*AIM OF THE TASK*. Please copy out the entries below exactly, beginning with the line that contains "- intros s k" and ending with the line that contains "split. split; [|done].", and include nothing outside that span.

*ENTRIES SUPPLIED*.
(** What happens while a process sleeps keeps the stream: the connection goes on or is
    closed. *)
Hypothesis sleep_ok : forall k, tcp_inv k -> tcp_inv (sleep k).2 /\ tcp_accepts k [] (sleep k).2.

Lemma tcp_stream_proto : stream_proto tcp_inv tcp_sending tcp_room tcp_accepts.
Proof.
  split.
  - done.
  - intros k base w. by rewrite app_nil_r.
  - intros a b c x y H1 H2 base w Ho. rewrite app_assoc. by apply H2, H1.
  - intros s k (fs & fr & o & ->). apply aside_still; done.
  - intros p k _. apply aside_still; done.
  - intros k []. done.
  - intros k [I1 I2 I3 I3' I4]. unfold tcp_room, sbspace. change (p_so k) with (so k). pose proof (zlen_nonneg (sb_bytes (so_snd (so k)))) as Hz.
    assert (Ec : sb_cc (so_snd (so k)) = zlen (sb_bytes (so_snd (so k)))) by (rewrite (inv_cc _ I3); apply u32_id; lia). rewrite Ec, (s32_id (sb_hiwat _ - _)) by lia.
    rewrite imin_spec by (split; try lia; apply s32_range). lia.
  - intros k [I1 I2 I3 I3' [[_ I4]|I4]] Hc; change (p_so k) with (so k) in Hc; [by rewrite Hc in I4|]. split; [done|]. by apply I4.
  - intros m nam k Hi Hs Hw _ He Hb Hr. destruct (tcp_send_ok m nam k) as (err & k' & E & I' & S' & R' & N' & A'); try done.
    exists err, k', (chain_bytes m). split_and!; try done; [|by left]. unfold nbio. change (hasf (so_state (so k')) SS_NBIO = hasf (so_state (so k)) SS_NBIO). by rewrite N'.
  - apply sleep_ok.
Qed.


Lemma both_so base w k s : tcp_inv k /\ owns base w k -> rest_of s = rest_of (so k) -> tcp_inv (k <| so := s |>) /\ owns base w (k <| so := s |>).
Proof.
  intros [Hi Ho] E. unfold rest_of in E. injection E as E1 _ _ _ E5 _ _.
  assert (Ha : aside k (k <| so := s |>)); [|split; [by eapply aside_inv|by eapply aside_owns]]. split; rec_simpl; try done; [by rewrite E5|].
  change SS_CANTSENDMORE with (clrb SS_CANTSENDMORE SS_RCVATMARK). by rewrite <- !hasf_clrb, E1.
Qed.
Lemma both_pool base w k p : tcp_inv k /\ owns base w k -> mp_fail p = mp_fail (pool k) -> tcp_inv (k <| pool := p |>) /\ owns base w (k <| pool := p |>).
Proof. intros [Hi Ho] _. assert (Ha : aside k (k <| pool := p |>)) by by split. split; [by eapply aside_inv|by eapply aside_owns]. Qed.

Lemma tcp_reading_proto base w : reading_proto (fun k => tcp_inv k /\ owns base w k).
Proof.
  split; [done|done|..].
  - intros k [Hi Ho]. assert (Ha : aside k (upd_so (fun s => s <| so_error := 0 |>) k)) by by split. split; [by eapply aside_inv|by eapply aside_owns].
  - intros fl k [Hi Ho]. change (pr_usrreq (PRU_RCVD fl) k) with (tcp_request e (PRU_RCVD fl) k). unfold tcp_request. cbn [req_control req_data].
    destruct (gone k) eqn:Hg.
    + eexists _, _. split; [reflexivity|]. assert (Ha : aside k (k <| pool := m_freem (pool k) [] |>)) by by split. split; [|done].
      split; [by eapply aside_inv|by eapply aside_owns].
    + pose proof Hi as [I1 I2 I3 I3' I4]. destruct I4 as [[? _]|HL]; [congruence|]. destruct (output_live (TcpUsrreq.ue_net e) k HL) as (k' & err & E & HL' & S').
      cbn [TcpUsrreq.tcp_usrreq]. rewrite E. cbn [obind flip_result]. eexists _, _. split; [reflexivity|]. change (p_so k') with (so k'). change (p_so k) with (so k). rewrite S'. split; [|done].
      split; [split; rewrite ?S'; try done; by right|]. destruct Ho as [Hs [?|(una & nxt & mx & Hk & Hu & Hb)]]; [congruence|].
      eapply output_owns; [exact Hk|apply HL|done|done|done|exact E].
Qed.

*PROBLEM SOLUTION*.
  - intros s k (fs & fr & o & ->). apply aside_still; done.
  - intros p k _. apply aside_still; done.
  - intros k []. done.
  - intros k [I1 I2 I3 I3' I4]. unfold tcp_room, sbspace. change (p_so k) with (so k). pose proof (zlen_nonneg (sb_bytes (so_snd (so k)))) as Hz.
    assert (Ec : sb_cc (so_snd (so k)) = zlen (sb_bytes (so_snd (so k)))) by (rewrite (inv_cc _ I3); apply u32_id; lia). rewrite Ec, (s32_id (sb_hiwat _ - _)) by lia.
    rewrite imin_spec by (split; try lia; apply s32_range). lia.
  - intros k [I1 I2 I3 I3' [[_ I4]|I4]] Hc; change (p_so k) with (so k) in Hc; [by rewrite Hc in I4|]. split; [done|]. by apply I4.
  - intros m nam k Hi Hs Hw _ He Hb Hr. destruct (tcp_send_ok m nam k) as (err & k' & E & I' & S' & R' & N' & A'); try done.
    exists err, k', (chain_bytes m). split_and!; try done; [|by left]. unfold nbio. change (hasf (so_state (so k')) SS_NBIO = hasf (so_state (so k)) SS_NBIO). by rewrite N'.
  - apply sleep_ok.
Qed.


Lemma both_so base w k s : tcp_inv k /\ owns base w k -> rest_of s = rest_of (so k) -> tcp_inv (k <| so := s |>) /\ owns base w (k <| so := s |>).
Proof.
  intros [Hi Ho] E. unfold rest_of in E. injection E as E1 _ _ _ E5 _ _.
  assert (Ha : aside k (k <| so := s |>)); [|split; [by eapply aside_inv|by eapply aside_owns]]. split; rec_simpl; try done; [by rewrite E5|].
  change SS_CANTSENDMORE with (clrb SS_CANTSENDMORE SS_RCVATMARK). by rewrite <- !hasf_clrb, E1.
Qed.
Lemma both_pool base w k p : tcp_inv k /\ owns base w k -> mp_fail p = mp_fail (pool k) -> tcp_inv (k <| pool := p |>) /\ owns base w (k <| pool := p |>).
Proof. intros [Hi Ho] _. assert (Ha : aside k (k <| pool := p |>)) by by split. split; [by eapply aside_inv|by eapply aside_owns]. Qed.

Lemma tcp_reading_proto base w : reading_proto (fun k => tcp_inv k /\ owns base w k).
Proof.
  split; [done|done|..].
  - intros k [Hi Ho]. assert (Ha : aside k (upd_so (fun s => s <| so_error := 0 |>) k)) by by split. split; [by eapply aside_inv|by eapply aside_owns].
  - intros fl k [Hi Ho]. change (pr_usrreq (PRU_RCVD fl) k) with (tcp_request e (PRU_RCVD fl) k). unfold tcp_request. cbn [req_control req_data].
    destruct (gone k) eqn:Hg.
    + eexists _, _. split; [reflexivity|]. assert (Ha : aside k (k <| pool := m_freem (pool k) [] |>)) by by split. split; [|done].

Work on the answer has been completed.